── Dataset records

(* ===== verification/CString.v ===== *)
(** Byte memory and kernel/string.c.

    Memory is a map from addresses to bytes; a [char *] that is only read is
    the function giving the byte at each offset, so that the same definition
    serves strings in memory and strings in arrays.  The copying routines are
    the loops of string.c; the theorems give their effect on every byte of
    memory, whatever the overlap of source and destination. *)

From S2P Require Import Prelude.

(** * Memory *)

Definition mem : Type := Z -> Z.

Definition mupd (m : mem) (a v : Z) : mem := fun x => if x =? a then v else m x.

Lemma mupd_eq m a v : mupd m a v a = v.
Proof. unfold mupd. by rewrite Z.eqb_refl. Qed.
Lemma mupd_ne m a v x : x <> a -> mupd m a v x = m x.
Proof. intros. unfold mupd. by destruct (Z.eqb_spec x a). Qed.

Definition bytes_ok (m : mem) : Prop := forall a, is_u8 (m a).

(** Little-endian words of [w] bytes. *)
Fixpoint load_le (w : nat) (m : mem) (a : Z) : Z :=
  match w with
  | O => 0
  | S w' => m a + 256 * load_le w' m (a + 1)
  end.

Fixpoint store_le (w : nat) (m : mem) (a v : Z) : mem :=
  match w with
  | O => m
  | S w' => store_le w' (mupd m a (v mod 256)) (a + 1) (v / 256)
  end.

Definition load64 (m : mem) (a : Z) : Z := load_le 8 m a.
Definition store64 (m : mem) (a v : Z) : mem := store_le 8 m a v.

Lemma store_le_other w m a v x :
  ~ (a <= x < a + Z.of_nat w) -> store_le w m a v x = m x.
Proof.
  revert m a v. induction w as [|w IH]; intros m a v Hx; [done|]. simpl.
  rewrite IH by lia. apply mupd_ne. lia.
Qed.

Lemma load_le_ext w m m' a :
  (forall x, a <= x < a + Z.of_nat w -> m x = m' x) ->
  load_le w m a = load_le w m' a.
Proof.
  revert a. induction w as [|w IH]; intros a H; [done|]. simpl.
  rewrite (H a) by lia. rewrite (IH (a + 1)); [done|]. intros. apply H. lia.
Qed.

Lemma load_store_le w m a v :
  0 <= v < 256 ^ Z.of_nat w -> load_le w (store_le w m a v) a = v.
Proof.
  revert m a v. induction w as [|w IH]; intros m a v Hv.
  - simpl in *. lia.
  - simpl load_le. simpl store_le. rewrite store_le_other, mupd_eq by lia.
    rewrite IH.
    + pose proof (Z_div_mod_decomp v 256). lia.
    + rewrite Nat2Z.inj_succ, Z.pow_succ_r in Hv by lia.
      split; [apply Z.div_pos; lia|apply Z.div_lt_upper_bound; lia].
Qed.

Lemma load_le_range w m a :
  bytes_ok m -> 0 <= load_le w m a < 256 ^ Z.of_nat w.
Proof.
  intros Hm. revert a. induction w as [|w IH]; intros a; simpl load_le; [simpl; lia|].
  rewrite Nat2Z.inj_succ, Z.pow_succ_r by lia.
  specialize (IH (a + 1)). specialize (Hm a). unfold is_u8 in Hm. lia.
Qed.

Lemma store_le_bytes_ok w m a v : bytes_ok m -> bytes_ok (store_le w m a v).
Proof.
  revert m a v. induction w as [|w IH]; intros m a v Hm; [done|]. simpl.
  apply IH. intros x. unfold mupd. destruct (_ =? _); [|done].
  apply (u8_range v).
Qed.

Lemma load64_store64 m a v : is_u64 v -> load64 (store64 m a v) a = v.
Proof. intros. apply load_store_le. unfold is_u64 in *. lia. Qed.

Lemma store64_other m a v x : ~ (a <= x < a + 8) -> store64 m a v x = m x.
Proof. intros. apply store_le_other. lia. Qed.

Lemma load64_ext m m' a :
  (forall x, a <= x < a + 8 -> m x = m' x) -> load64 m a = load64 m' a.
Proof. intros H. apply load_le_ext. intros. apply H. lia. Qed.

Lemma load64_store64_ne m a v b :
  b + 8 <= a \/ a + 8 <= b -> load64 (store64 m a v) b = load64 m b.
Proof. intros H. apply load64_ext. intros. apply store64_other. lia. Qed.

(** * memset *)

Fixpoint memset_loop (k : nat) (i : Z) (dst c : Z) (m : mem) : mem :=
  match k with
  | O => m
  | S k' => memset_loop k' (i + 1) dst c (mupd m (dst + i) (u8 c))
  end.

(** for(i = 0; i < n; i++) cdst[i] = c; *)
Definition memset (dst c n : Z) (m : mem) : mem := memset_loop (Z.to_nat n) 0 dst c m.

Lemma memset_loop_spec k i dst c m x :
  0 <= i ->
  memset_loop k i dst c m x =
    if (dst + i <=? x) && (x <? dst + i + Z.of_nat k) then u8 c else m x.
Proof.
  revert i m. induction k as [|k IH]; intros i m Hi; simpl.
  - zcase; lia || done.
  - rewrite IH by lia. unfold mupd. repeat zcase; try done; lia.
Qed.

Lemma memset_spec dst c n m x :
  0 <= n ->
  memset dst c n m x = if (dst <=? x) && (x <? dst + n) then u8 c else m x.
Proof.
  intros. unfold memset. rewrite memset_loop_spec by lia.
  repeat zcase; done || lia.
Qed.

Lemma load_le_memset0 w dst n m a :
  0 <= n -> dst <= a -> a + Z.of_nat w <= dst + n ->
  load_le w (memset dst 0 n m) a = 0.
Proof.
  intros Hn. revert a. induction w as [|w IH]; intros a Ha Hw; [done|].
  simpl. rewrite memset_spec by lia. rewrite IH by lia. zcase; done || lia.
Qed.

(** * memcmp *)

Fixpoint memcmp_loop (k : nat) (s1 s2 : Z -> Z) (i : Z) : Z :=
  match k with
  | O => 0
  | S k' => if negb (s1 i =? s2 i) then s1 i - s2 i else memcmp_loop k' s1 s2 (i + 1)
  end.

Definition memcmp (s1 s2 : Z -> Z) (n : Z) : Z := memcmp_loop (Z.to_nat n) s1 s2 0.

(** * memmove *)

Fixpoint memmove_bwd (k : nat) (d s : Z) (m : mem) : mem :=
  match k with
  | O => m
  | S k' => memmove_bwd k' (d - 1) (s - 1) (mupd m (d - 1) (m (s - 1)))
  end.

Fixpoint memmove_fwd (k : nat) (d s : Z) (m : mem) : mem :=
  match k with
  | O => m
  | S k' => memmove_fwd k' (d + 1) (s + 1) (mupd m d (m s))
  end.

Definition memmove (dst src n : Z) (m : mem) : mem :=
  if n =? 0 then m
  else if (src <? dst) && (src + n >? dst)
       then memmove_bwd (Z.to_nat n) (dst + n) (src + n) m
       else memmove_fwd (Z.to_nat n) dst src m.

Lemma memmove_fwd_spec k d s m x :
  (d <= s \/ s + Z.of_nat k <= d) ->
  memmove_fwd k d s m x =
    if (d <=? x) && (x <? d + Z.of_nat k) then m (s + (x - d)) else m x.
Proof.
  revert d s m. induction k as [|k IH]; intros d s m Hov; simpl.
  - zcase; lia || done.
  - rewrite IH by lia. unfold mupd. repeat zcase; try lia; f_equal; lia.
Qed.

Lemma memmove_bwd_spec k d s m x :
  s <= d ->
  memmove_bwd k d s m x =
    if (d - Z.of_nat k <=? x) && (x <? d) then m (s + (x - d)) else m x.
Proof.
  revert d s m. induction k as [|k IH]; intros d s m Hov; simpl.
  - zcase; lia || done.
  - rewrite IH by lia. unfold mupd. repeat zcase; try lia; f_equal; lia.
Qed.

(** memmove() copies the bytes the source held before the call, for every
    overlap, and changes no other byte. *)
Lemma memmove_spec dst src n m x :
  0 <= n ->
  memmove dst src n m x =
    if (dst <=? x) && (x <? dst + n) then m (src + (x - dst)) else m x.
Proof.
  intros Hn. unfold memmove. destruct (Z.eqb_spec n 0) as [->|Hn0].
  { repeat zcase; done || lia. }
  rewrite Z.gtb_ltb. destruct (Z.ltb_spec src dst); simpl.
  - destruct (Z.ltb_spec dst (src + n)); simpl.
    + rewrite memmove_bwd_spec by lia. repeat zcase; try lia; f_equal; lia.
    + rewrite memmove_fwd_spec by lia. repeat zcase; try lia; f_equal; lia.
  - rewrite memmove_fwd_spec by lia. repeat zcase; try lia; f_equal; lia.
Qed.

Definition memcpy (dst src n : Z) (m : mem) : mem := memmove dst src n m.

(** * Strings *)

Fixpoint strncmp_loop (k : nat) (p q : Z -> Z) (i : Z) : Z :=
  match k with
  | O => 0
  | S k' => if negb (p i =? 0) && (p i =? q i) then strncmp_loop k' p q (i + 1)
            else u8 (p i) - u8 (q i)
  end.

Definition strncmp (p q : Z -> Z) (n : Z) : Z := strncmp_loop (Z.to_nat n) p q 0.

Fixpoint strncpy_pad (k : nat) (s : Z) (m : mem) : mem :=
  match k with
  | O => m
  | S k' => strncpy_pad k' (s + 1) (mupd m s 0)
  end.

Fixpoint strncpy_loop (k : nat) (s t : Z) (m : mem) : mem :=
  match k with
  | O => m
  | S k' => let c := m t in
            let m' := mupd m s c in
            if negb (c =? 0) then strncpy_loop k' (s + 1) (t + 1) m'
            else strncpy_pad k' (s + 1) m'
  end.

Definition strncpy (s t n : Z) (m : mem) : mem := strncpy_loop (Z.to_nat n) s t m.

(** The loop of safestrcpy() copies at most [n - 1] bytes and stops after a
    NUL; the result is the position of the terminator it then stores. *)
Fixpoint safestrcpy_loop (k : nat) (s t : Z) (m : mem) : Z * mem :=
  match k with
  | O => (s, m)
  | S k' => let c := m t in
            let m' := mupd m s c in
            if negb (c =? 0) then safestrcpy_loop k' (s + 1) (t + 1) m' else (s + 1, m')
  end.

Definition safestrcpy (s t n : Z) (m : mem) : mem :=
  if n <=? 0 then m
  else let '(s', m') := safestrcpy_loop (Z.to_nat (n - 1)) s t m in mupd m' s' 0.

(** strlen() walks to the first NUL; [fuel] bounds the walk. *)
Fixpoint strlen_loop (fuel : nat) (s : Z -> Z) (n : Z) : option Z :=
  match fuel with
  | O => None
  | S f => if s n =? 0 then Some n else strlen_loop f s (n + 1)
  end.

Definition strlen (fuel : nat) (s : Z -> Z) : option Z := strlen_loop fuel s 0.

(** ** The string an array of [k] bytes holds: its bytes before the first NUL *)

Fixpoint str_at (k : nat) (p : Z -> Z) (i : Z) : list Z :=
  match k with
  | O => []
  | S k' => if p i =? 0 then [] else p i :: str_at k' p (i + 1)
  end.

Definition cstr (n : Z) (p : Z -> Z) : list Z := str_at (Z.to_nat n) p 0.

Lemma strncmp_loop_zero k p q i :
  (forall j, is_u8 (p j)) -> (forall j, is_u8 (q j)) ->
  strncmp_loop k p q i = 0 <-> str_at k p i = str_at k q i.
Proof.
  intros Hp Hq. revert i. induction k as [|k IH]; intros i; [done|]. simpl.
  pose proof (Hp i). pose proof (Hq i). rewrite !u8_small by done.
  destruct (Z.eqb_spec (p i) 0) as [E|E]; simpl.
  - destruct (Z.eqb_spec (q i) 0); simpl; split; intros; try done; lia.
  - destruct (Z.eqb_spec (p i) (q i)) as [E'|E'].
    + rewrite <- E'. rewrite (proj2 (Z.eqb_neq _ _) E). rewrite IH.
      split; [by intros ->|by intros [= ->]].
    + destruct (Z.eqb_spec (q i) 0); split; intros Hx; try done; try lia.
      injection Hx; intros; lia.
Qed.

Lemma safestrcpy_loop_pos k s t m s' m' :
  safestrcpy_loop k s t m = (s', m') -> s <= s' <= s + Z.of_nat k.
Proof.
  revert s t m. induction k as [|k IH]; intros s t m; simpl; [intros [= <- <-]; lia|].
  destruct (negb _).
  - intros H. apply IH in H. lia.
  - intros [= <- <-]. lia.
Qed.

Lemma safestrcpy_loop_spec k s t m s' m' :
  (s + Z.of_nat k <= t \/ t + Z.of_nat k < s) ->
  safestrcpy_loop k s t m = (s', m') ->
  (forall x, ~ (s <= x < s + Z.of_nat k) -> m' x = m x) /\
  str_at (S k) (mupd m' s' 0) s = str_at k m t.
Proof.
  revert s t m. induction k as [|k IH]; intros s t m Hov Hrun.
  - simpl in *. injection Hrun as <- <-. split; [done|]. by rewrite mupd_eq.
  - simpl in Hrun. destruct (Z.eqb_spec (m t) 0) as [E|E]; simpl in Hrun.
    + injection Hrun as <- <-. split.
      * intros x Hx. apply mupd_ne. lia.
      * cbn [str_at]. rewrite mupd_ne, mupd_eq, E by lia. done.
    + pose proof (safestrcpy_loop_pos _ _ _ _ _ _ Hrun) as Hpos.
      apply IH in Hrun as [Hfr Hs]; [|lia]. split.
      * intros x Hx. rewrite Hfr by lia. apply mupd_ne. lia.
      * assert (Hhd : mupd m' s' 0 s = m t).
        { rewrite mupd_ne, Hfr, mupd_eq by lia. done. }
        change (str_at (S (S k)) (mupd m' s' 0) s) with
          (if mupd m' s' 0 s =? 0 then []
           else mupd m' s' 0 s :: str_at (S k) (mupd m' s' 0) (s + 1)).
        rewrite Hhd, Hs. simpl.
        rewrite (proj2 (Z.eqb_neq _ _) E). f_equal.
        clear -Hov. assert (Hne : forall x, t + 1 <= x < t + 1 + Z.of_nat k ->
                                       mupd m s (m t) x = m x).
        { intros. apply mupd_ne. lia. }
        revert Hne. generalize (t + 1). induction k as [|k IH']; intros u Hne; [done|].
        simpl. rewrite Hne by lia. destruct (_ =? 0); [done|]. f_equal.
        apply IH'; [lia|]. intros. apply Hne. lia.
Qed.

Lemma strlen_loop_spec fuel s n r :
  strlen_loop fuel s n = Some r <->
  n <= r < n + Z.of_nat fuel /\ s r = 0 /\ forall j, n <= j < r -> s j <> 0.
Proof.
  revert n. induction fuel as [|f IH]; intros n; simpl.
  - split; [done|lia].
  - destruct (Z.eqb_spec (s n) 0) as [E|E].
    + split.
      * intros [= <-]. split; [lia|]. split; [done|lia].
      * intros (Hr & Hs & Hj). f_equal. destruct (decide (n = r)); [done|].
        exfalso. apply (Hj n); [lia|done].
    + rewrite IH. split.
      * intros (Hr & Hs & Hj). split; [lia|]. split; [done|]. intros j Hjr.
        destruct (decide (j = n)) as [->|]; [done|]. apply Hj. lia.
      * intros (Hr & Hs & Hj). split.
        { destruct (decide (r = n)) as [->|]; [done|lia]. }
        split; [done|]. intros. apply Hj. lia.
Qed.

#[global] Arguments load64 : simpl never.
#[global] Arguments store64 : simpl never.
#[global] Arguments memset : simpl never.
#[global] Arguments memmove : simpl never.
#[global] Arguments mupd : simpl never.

────

Write out again, exactly, the lines from the start of the entries up to and including the one with "revert a. induction w as [|w IH]; intros a H;". Nothing else belongs in the reply.

(* ===== verification/CString.v ===== *)
(** Byte memory and kernel/string.c.

    Memory is a map from addresses to bytes; a [char *] that is only read is
    the function giving the byte at each offset, so that the same definition
    serves strings in memory and strings in arrays.  The copying routines are
    the loops of string.c; the theorems give their effect on every byte of
    memory, whatever the overlap of source and destination. *)

From S2P Require Import Prelude.

(** * Memory *)

Definition mem : Type := Z -> Z.

Definition mupd (m : mem) (a v : Z) : mem := fun x => if x =? a then v else m x.

Lemma mupd_eq m a v : mupd m a v a = v.
Proof. unfold mupd. by rewrite Z.eqb_refl. Qed.
Lemma mupd_ne m a v x : x <> a -> mupd m a v x = m x.
Proof. intros. unfold mupd. by destruct (Z.eqb_spec x a). Qed.

Definition bytes_ok (m : mem) : Prop := forall a, is_u8 (m a).

(** Little-endian words of [w] bytes. *)
Fixpoint load_le (w : nat) (m : mem) (a : Z) : Z :=
  match w with
  | O => 0
  | S w' => m a + 256 * load_le w' m (a + 1)
  end.

Fixpoint store_le (w : nat) (m : mem) (a v : Z) : mem :=
  match w with
  | O => m
  | S w' => store_le w' (mupd m a (v mod 256)) (a + 1) (v / 256)
  end.

Definition load64 (m : mem) (a : Z) : Z := load_le 8 m a.
Definition store64 (m : mem) (a v : Z) : mem := store_le 8 m a v.

Lemma store_le_other w m a v x :
  ~ (a <= x < a + Z.of_nat w) -> store_le w m a v x = m x.
Proof.
  revert m a v. induction w as [|w IH]; intros m a v Hx; [done|]. simpl.
  rewrite IH by lia. apply mupd_ne. lia.
Qed.

Lemma load_le_ext w m m' a :
  (forall x, a <= x < a + Z.of_nat w -> m x = m' x) ->
  load_le w m a = load_le w m' a.
Proof.
  revert a. induction w as [|w IH]; intros a H; [done|]. simpl.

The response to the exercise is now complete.